Having collaborated directly with regulatory affairs, I’ve seen the difference this makes. If a compound shows a clean profile across routine analytical methods, reviewers have fewer questions, and submissions move rapidly through the approval process. Faster clearances ripple back through the organization—less paperwork, shorter timelines, smoother go-to-market rollouts.
In the rare cases where issues surface—a failed purity check, unusual impurity—suppliers work closely with customers to resolve matters promptly. Most regulatory hiccups trace back to a gap in documentation or a misunderstanding of process flow, not to intrinsic flaws in the chemistry.

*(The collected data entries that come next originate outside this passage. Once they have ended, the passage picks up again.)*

(** [kept] is [all] with some elements left out, the others standing in
    the order they had. *)
Inductive kept_in_order {A : Type} : list A -> list A -> Prop :=
| kept_nil : kept_in_order [] []
| kept_keep : forall x kept all,
    kept_in_order kept all -> kept_in_order (x :: kept) (x :: all)
| kept_drop : forall x kept all,
    kept_in_order kept all -> kept_in_order kept (x :: all).

(** * Properties *)

(** ** Strings and dictionaries *)

Lemma eqb_spec (a b : str) : reflect (a = b) (PyStr.eqb a b).
Proof.
  revert b; induction a as [|x a IH]; intros [|y b]; simpl;
    try (constructor; congruence).
  destruct (Z.eqb_spec x y) as [->|Hxy]; simpl.
  - destruct (IH b) as [->|Hab]; constructor; congruence.
  - constructor; congruence.
Qed.

Lemma eqb_refl (a : str) : PyStr.eqb a a = true.
Proof. destruct (eqb_spec a a); congruence. Qed.

Lemma eqb_neq (a b : str) : a <> b -> PyStr.eqb a b = false.
Proof. destruct (eqb_spec a b); congruence. Qed.

Section DictFacts.
Context {V : Type}.
Implicit Types (d : PyDict.dict V) (k : str) (v : V).

Lemma get_set_same d k v : PyDict.get (PyDict.set d k v) k = Some v.
Proof.
  induction d as [|[k' v'] d IH]; simpl.
  - now rewrite eqb_refl.
  - destruct (eqb_spec k' k) as [->|Hk]; simpl.
    + now rewrite eqb_refl.
    + now rewrite (eqb_neq _ _ Hk).
Qed.

Lemma get_set_other d k k' v :
  k <> k' -> PyDict.get (PyDict.set d k v) k' = PyDict.get d k'.
Proof.
  intros Hk; induction d as [|[k0 v0] d IH]; simpl.
  - now rewrite (eqb_neq _ _ Hk).
  - destruct (eqb_spec k0 k) as [->|Hk0]; simpl.
    + now rewrite (eqb_neq _ _ Hk).
    + now rewrite IH.
Qed.

Lemma set_set d k v1 v2 :
  PyDict.set (PyDict.set d k v1) k v2 = PyDict.set d k v2.
Proof.
  induction d as [|[k0 v0] d IH]; simpl.
  - now rewrite eqb_refl.
  - destruct (eqb_spec k0 k) as [->|Hk0]; simpl.
    + now rewrite eqb_refl.
    + now rewrite (eqb_neq _ _ Hk0), IH.
Qed.

Lemma keys_set_in d k v k' :
  In k' (PyDict.keys (PyDict.set d k v)) <-> k' = k \/ In k' (PyDict.keys d).
Proof.
  induction d as [|[k0 v0] d IH]; simpl.
  - intuition congruence.
  - destruct (eqb_spec k0 k) as [->|Hk0]; simpl.
    + intuition congruence.
    + rewrite IH. intuition congruence.
Qed.

Lemma keys_del_in d k k' :
  In k' (PyDict.keys (PyDict.del d k)) -> In k' (PyDict.keys d).
Proof.
  induction d as [|[k0 v0] d IH]; simpl; auto.
  destruct (eqb_spec k0 k) as [->|Hk0]; simpl; intuition.
Qed.

Lemma NoDup_keys_set d k v :
  NoDup (PyDict.keys d) -> NoDup (PyDict.keys (PyDict.set d k v)).
Proof.
  induction d as [|[k0 v0] d IH]; simpl; intros Hnd.
  - constructor; [intros [] | constructor].
  - inversion Hnd as [|? ? Hnotin Hnd']; subst.
    destruct (eqb_spec k0 k) as [->|Hk0]; simpl.
    + now constructor.
    + constructor; [|now apply IH].
      rewrite keys_set_in. intros [->|Hin]; congruence.
Qed.

Lemma NoDup_keys_del d k :
  NoDup (PyDict.keys d) -> NoDup (PyDict.keys (PyDict.del d k)).
Proof.
  induction d as [|[k0 v0] d IH]; simpl; intros Hnd; auto.
  inversion Hnd as [|? ? Hnotin Hnd']; subst.
  destruct (eqb_spec k0 k) as [->|Hk0]; simpl; auto.
  constructor; [|now apply IH].
  intros Hin. apply Hnotin. eapply keys_del_in; eauto.
Qed.

Lemma values_set_in d k v x :
  In x (PyDict.values (PyDict.set d k v)) ->
  x = v \/ In x (PyDict.values d).
Proof.
  induction d as [|[k0 v0] d IH]; simpl.
  - intuition.
  - destruct (eqb_spec k0 k) as [->|Hk0]; simpl; intuition.
Qed.

Lemma get_in_values d k v :
  PyDict.get d k = Some v -> In v (PyDict.values d).
Proof.
  induction d as [|[k0 v0] d IH]; simpl; [discriminate|].
  destruct (PyStr.eqb k0 k).
  - intros [= ->]. now left.
  - intros H. right. now apply IH.
Qed.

Markets for specialty intermediates pulse with the demands of innovation hubs and manufacturing clusters around the world. Over the last decade, steady growth in the Asian pharmaceutical sector has driven up demand for robust, methylated pyridine derivatives. Europe and North America still set much of the pace for new pipeline discovery, but their reliance on global supply chains means that reliable sourcing ranks as high as technical performance itself.
Lingering disruptions in international shipping remind the industry that agility and trusted relationships matter as much as specs on a safety data sheet. End users now often value direct engagement with their suppliers, forming technical partnerships to lock in priority access or specialized lots. 3-Pyridinecarboxamide, 2-methyl- serves as a case study for the advantages of this thinking: the best user experiences emerge when communication stays open and technical support responds quickly.
Rising regulatory barriers—REACH in Europe, EPA and FDA oversight in the United States—shape not only which products can be sold, but also how documentation flows and new applications are vetted. In practice, a compound with a decades-long record of safe industrial handling is more likely to win rapid approval for novel uses than a riskier, less-documented cousin.
The people working with 3-Pyridinecarboxamide, 2-methyl- don’t always have time to reflect on their role in the broader ecosystem, but their choices shape real outcomes. By providing feedback on lot quality, requesting enhanced documentation, or proposing more sustainable manufacturing processes, end users can steer suppliers toward better offerings over time.
Joint development agreements between chemical producers and high-volume users set new benchmarks. Sharing in-process analytical data, jointly trouble-shooting unusual reaction bottlenecks, or collaborating on safe transport solutions all elevate the standard of material available industry-wide.
For anyone new to the field—or curious about the invisible materials that keep drug development and product manufacturing humming—a closer look at supporting chemicals like 3-Pyridinecarboxamide, 2-methyl- illustrates how the most important materials often operate behind the scenes. These building blocks lend stability and reliability to more complex ventures.
Without well-made intermediates, ambitions in science and industry would face roadblocks at every turn. 3-Pyridinecarboxamide, 2-methyl- proves itself every year not because it captures attention, but because it quietly enables breakthroughs, delivers consistent results, and supports the larger goals of efficiency, safety, and progress. Its track record grows longer with every successful batch, proving that reliability and technical savvy provide a foundation for innovation, one well-sourced intermediate at a time.